> **PROBLEM STATEMENT**:
Below are some records. Reproduce them exactly from their first line through the line with "(dict_item_missing _ _ _ E3).", inclusive.

> **RECORDS SUPPLIED**:
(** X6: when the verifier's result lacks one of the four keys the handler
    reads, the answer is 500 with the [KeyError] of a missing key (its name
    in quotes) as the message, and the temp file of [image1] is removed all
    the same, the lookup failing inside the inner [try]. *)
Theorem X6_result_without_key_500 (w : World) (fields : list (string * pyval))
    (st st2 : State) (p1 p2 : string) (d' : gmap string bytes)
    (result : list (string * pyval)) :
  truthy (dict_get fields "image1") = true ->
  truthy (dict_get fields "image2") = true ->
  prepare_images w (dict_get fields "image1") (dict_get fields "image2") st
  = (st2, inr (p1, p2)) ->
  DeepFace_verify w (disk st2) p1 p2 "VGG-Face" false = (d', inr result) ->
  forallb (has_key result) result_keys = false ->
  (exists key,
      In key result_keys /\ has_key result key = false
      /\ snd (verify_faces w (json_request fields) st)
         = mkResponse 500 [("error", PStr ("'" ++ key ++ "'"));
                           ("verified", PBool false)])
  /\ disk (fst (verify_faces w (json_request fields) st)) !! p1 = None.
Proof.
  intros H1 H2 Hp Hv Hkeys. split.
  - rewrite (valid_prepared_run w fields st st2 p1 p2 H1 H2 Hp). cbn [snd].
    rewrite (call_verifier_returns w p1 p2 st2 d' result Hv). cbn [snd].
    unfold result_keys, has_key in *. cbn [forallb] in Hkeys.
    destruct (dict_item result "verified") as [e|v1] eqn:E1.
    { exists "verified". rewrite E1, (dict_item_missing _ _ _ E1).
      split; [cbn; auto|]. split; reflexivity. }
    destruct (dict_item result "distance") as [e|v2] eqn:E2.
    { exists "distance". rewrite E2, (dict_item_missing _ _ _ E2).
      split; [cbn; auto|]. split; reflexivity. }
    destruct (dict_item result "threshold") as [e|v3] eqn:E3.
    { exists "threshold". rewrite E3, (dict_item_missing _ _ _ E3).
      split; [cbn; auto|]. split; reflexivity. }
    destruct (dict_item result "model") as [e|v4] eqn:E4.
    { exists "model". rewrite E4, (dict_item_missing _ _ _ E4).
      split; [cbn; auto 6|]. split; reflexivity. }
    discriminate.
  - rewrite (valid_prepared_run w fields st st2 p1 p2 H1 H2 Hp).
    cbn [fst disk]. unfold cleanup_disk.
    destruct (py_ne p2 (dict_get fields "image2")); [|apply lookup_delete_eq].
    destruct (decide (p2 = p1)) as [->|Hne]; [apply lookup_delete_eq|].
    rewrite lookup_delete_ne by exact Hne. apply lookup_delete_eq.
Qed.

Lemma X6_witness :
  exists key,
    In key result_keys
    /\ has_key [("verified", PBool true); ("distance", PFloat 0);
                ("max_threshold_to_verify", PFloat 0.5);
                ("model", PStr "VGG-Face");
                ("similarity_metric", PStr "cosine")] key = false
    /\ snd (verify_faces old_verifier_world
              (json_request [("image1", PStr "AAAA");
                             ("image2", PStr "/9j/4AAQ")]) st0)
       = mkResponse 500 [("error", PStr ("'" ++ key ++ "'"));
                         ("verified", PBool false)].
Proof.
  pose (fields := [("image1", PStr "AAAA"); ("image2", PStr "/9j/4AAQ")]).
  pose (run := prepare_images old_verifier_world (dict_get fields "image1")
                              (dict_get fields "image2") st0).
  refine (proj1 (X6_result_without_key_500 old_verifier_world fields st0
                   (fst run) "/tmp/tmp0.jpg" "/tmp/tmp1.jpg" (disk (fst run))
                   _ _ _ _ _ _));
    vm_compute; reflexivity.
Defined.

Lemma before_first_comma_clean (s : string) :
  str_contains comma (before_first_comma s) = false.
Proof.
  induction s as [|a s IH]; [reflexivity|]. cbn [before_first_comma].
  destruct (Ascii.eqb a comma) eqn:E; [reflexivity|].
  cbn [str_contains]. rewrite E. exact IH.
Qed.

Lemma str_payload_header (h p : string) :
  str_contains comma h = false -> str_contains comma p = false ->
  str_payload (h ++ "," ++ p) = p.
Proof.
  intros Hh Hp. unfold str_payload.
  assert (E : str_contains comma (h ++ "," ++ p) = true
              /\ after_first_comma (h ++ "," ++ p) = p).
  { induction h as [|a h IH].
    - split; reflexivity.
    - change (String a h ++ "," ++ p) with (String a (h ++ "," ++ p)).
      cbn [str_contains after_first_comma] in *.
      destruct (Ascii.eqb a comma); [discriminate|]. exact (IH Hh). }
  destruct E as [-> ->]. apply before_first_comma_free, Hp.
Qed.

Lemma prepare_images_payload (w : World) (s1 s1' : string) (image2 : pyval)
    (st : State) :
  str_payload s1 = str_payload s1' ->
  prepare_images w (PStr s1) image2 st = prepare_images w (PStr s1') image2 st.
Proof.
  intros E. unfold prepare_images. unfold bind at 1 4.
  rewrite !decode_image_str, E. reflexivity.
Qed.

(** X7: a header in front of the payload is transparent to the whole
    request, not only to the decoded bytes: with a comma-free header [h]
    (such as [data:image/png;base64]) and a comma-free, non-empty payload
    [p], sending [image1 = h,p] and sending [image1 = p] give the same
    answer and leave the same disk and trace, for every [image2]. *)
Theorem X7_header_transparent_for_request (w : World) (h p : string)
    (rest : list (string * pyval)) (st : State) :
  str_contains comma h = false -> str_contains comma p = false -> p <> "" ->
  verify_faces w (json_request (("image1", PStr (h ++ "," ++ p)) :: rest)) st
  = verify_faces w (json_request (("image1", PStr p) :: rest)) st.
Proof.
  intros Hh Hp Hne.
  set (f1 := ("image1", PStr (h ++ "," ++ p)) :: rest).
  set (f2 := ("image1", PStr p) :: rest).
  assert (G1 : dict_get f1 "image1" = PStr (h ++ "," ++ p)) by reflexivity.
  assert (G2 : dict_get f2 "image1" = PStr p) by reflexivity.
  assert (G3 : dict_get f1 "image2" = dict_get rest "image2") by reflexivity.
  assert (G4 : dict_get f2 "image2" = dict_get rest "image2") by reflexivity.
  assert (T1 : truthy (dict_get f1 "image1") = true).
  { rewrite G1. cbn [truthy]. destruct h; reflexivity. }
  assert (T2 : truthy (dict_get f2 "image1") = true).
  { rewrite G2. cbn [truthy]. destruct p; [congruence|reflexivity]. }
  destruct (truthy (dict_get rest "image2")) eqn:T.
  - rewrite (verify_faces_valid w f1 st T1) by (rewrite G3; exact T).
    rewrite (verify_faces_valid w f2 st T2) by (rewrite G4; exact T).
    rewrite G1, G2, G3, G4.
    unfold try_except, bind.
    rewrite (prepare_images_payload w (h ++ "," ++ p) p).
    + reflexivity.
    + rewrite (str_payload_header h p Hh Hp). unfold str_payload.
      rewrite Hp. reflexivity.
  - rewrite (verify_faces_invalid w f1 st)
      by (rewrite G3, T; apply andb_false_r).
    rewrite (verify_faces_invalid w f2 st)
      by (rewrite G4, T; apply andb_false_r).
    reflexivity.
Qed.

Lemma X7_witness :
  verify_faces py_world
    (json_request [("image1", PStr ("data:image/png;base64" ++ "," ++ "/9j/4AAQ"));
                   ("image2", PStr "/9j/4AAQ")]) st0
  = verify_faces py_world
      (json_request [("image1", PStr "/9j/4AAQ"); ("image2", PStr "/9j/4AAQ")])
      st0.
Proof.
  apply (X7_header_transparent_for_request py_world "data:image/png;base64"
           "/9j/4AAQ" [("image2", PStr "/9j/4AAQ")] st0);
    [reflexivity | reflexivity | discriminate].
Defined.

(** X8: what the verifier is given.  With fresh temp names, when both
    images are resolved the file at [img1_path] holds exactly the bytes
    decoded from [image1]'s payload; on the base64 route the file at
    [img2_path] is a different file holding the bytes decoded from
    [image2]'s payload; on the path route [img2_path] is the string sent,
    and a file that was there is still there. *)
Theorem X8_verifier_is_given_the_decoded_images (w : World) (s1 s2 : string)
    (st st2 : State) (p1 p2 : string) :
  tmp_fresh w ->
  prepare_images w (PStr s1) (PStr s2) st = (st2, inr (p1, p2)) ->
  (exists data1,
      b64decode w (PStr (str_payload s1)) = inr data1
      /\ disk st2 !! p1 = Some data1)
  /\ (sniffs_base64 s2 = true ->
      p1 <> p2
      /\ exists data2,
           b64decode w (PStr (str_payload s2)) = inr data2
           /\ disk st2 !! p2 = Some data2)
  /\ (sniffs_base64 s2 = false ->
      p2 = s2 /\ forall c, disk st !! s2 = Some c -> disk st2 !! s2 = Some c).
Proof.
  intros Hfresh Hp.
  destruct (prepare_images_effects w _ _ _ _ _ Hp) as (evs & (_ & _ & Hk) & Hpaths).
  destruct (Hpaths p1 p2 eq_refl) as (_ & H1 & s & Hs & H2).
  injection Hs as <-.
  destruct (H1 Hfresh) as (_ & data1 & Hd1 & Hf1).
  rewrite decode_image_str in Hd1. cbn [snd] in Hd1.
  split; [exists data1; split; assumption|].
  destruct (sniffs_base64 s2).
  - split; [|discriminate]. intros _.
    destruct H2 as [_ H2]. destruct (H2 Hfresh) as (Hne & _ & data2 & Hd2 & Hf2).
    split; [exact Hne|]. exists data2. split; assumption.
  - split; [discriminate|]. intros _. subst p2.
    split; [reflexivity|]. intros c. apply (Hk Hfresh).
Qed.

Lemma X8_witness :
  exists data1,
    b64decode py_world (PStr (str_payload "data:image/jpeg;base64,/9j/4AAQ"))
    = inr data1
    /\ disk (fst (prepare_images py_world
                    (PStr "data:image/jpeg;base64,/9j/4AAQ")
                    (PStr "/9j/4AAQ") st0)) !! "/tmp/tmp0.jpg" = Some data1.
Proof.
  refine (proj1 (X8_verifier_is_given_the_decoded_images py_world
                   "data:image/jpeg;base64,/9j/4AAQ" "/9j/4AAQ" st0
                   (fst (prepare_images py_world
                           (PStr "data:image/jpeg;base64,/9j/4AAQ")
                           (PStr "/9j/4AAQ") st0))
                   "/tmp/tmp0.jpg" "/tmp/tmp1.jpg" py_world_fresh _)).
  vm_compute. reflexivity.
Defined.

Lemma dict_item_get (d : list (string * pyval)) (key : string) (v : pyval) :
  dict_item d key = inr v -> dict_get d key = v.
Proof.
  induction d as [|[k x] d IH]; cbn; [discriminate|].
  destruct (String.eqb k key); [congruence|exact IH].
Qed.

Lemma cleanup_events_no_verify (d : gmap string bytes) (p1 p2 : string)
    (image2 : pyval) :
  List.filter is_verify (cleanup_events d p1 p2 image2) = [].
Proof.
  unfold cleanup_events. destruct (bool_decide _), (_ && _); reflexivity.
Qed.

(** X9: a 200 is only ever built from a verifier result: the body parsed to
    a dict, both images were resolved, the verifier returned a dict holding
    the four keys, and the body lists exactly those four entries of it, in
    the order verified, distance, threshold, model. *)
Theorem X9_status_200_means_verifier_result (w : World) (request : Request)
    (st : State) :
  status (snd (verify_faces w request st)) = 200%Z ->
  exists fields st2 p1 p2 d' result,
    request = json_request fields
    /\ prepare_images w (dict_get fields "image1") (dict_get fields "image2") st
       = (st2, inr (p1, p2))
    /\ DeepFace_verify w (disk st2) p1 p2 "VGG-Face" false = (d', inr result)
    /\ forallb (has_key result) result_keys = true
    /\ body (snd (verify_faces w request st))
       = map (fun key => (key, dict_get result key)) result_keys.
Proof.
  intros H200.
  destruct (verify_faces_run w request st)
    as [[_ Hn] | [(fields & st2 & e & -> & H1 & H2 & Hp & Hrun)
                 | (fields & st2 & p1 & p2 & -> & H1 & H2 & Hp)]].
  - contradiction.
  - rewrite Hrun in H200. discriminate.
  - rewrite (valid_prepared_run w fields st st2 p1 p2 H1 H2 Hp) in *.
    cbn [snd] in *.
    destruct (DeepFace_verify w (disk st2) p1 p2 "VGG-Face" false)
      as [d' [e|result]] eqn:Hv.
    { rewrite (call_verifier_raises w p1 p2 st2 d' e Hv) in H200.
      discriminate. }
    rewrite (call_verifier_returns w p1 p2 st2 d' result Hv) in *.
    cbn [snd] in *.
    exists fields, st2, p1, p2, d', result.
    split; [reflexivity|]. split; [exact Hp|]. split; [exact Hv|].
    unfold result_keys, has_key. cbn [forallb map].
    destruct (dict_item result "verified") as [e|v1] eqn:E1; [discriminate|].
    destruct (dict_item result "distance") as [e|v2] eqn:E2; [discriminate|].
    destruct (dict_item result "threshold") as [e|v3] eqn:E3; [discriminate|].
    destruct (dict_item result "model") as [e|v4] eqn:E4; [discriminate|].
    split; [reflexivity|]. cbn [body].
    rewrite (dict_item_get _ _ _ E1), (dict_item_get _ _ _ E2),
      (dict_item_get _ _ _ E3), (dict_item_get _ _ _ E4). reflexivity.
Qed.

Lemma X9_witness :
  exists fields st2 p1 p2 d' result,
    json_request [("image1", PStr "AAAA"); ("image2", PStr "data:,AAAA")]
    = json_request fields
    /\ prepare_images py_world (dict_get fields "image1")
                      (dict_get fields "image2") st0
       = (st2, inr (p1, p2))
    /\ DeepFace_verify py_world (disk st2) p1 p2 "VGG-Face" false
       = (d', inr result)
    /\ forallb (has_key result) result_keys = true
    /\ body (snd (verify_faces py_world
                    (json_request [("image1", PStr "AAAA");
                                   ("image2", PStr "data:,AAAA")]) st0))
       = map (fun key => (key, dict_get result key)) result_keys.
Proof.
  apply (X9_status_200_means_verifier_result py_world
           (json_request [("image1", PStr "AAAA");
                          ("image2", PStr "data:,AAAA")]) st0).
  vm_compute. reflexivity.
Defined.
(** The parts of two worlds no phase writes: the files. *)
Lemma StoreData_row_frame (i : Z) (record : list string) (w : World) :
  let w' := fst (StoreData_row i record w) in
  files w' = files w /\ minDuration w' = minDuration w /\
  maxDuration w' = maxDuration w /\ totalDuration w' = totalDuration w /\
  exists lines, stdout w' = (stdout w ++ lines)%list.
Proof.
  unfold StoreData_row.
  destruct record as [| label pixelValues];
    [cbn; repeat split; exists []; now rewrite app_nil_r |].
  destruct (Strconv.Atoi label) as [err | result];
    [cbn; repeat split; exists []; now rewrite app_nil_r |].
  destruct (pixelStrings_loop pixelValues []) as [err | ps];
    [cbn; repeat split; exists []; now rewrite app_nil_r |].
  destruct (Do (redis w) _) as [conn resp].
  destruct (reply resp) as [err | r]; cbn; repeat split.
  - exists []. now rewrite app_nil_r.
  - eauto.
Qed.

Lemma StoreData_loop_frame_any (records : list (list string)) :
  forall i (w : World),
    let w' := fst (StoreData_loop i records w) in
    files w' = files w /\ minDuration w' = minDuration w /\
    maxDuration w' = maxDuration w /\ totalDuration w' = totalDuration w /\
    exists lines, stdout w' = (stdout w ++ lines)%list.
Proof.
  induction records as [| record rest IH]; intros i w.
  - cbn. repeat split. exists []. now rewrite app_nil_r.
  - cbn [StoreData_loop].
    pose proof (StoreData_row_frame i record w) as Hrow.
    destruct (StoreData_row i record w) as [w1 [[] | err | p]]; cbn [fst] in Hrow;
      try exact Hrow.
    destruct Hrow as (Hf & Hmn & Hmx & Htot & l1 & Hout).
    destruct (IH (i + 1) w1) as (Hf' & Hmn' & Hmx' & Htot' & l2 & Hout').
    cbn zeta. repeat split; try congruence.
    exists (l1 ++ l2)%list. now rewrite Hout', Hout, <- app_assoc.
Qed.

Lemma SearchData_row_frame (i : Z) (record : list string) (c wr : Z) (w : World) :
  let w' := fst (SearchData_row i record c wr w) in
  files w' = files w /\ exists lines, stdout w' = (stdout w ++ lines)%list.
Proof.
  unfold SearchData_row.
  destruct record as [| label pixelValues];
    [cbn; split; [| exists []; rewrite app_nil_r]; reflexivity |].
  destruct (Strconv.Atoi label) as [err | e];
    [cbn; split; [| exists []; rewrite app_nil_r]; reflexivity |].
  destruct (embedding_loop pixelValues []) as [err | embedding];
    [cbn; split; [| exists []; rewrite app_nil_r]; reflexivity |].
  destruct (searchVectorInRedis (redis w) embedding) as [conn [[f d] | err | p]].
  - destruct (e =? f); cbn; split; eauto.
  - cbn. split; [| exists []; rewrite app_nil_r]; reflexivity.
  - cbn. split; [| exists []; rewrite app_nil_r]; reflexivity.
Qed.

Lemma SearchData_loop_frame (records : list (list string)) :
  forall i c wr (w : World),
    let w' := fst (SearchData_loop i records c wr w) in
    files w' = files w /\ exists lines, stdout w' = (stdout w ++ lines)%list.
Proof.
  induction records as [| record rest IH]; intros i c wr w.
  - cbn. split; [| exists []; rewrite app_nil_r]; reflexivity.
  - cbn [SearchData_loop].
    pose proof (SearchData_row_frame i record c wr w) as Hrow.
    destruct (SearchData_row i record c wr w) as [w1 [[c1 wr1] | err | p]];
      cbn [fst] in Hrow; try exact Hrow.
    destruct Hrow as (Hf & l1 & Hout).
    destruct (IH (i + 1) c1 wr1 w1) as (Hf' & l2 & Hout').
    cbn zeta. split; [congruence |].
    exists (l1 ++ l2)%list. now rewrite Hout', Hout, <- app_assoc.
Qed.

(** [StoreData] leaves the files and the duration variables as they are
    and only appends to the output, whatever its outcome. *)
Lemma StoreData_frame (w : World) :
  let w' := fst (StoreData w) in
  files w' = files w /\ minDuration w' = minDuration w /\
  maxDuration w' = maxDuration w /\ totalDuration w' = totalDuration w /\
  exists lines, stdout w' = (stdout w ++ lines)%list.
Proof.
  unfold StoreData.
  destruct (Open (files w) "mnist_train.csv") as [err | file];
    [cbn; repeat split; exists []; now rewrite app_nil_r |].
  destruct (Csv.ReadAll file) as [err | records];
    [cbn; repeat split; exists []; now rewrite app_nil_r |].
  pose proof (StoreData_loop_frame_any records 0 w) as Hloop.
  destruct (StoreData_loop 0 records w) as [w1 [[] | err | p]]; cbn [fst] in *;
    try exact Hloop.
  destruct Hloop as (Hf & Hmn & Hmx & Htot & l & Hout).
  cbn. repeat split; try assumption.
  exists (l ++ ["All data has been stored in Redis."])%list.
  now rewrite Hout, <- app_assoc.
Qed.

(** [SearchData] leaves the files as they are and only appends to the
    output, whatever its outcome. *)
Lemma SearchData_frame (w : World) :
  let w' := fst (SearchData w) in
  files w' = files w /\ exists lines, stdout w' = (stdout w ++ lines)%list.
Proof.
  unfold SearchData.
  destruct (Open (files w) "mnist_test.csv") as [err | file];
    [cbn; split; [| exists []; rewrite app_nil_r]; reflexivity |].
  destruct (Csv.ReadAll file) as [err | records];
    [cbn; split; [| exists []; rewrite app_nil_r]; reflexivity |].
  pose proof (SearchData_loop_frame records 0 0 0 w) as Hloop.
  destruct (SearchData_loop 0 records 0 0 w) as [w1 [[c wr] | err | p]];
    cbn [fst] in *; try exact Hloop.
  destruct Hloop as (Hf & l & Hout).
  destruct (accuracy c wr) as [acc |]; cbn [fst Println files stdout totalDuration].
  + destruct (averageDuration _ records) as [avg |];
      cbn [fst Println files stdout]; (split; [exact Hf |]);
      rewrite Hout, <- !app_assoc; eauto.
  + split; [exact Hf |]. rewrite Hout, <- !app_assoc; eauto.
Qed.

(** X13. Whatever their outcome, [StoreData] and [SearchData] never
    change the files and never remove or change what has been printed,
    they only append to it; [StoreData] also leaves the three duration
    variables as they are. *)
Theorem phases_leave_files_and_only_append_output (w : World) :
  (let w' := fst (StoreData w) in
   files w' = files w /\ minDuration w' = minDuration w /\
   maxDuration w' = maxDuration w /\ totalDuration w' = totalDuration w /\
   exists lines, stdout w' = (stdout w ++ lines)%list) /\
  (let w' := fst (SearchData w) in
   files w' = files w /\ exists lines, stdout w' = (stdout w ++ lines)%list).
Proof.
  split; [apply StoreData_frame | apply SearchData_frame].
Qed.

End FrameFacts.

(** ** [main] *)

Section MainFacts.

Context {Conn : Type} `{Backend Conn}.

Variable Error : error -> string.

> **SOLUTION TO THE EXERCISE**:
(** X6: when the verifier's result lacks one of the four keys the handler
    reads, the answer is 500 with the [KeyError] of a missing key (its name
    in quotes) as the message, and the temp file of [image1] is removed all
    the same, the lookup failing inside the inner [try]. *)
Theorem X6_result_without_key_500 (w : World) (fields : list (string * pyval))
    (st st2 : State) (p1 p2 : string) (d' : gmap string bytes)
    (result : list (string * pyval)) :
  truthy (dict_get fields "image1") = true ->
  truthy (dict_get fields "image2") = true ->
  prepare_images w (dict_get fields "image1") (dict_get fields "image2") st
  = (st2, inr (p1, p2)) ->
  DeepFace_verify w (disk st2) p1 p2 "VGG-Face" false = (d', inr result) ->
  forallb (has_key result) result_keys = false ->
  (exists key,
      In key result_keys /\ has_key result key = false
      /\ snd (verify_faces w (json_request fields) st)
         = mkResponse 500 [("error", PStr ("'" ++ key ++ "'"));
                           ("verified", PBool false)])
  /\ disk (fst (verify_faces w (json_request fields) st)) !! p1 = None.
Proof.
  intros H1 H2 Hp Hv Hkeys. split.
  - rewrite (valid_prepared_run w fields st st2 p1 p2 H1 H2 Hp). cbn [snd].
    rewrite (call_verifier_returns w p1 p2 st2 d' result Hv). cbn [snd].
    unfold result_keys, has_key in *. cbn [forallb] in Hkeys.
    destruct (dict_item result "verified") as [e|v1] eqn:E1.
    { exists "verified". rewrite E1, (dict_item_missing _ _ _ E1).
      split; [cbn; auto|]. split; reflexivity. }
    destruct (dict_item result "distance") as [e|v2] eqn:E2.
    { exists "distance". rewrite E2, (dict_item_missing _ _ _ E2).
      split; [cbn; auto|]. split; reflexivity. }
    destruct (dict_item result "threshold") as [e|v3] eqn:E3.
    { exists "threshold". rewrite E3, (dict_item_missing _ _ _ E3).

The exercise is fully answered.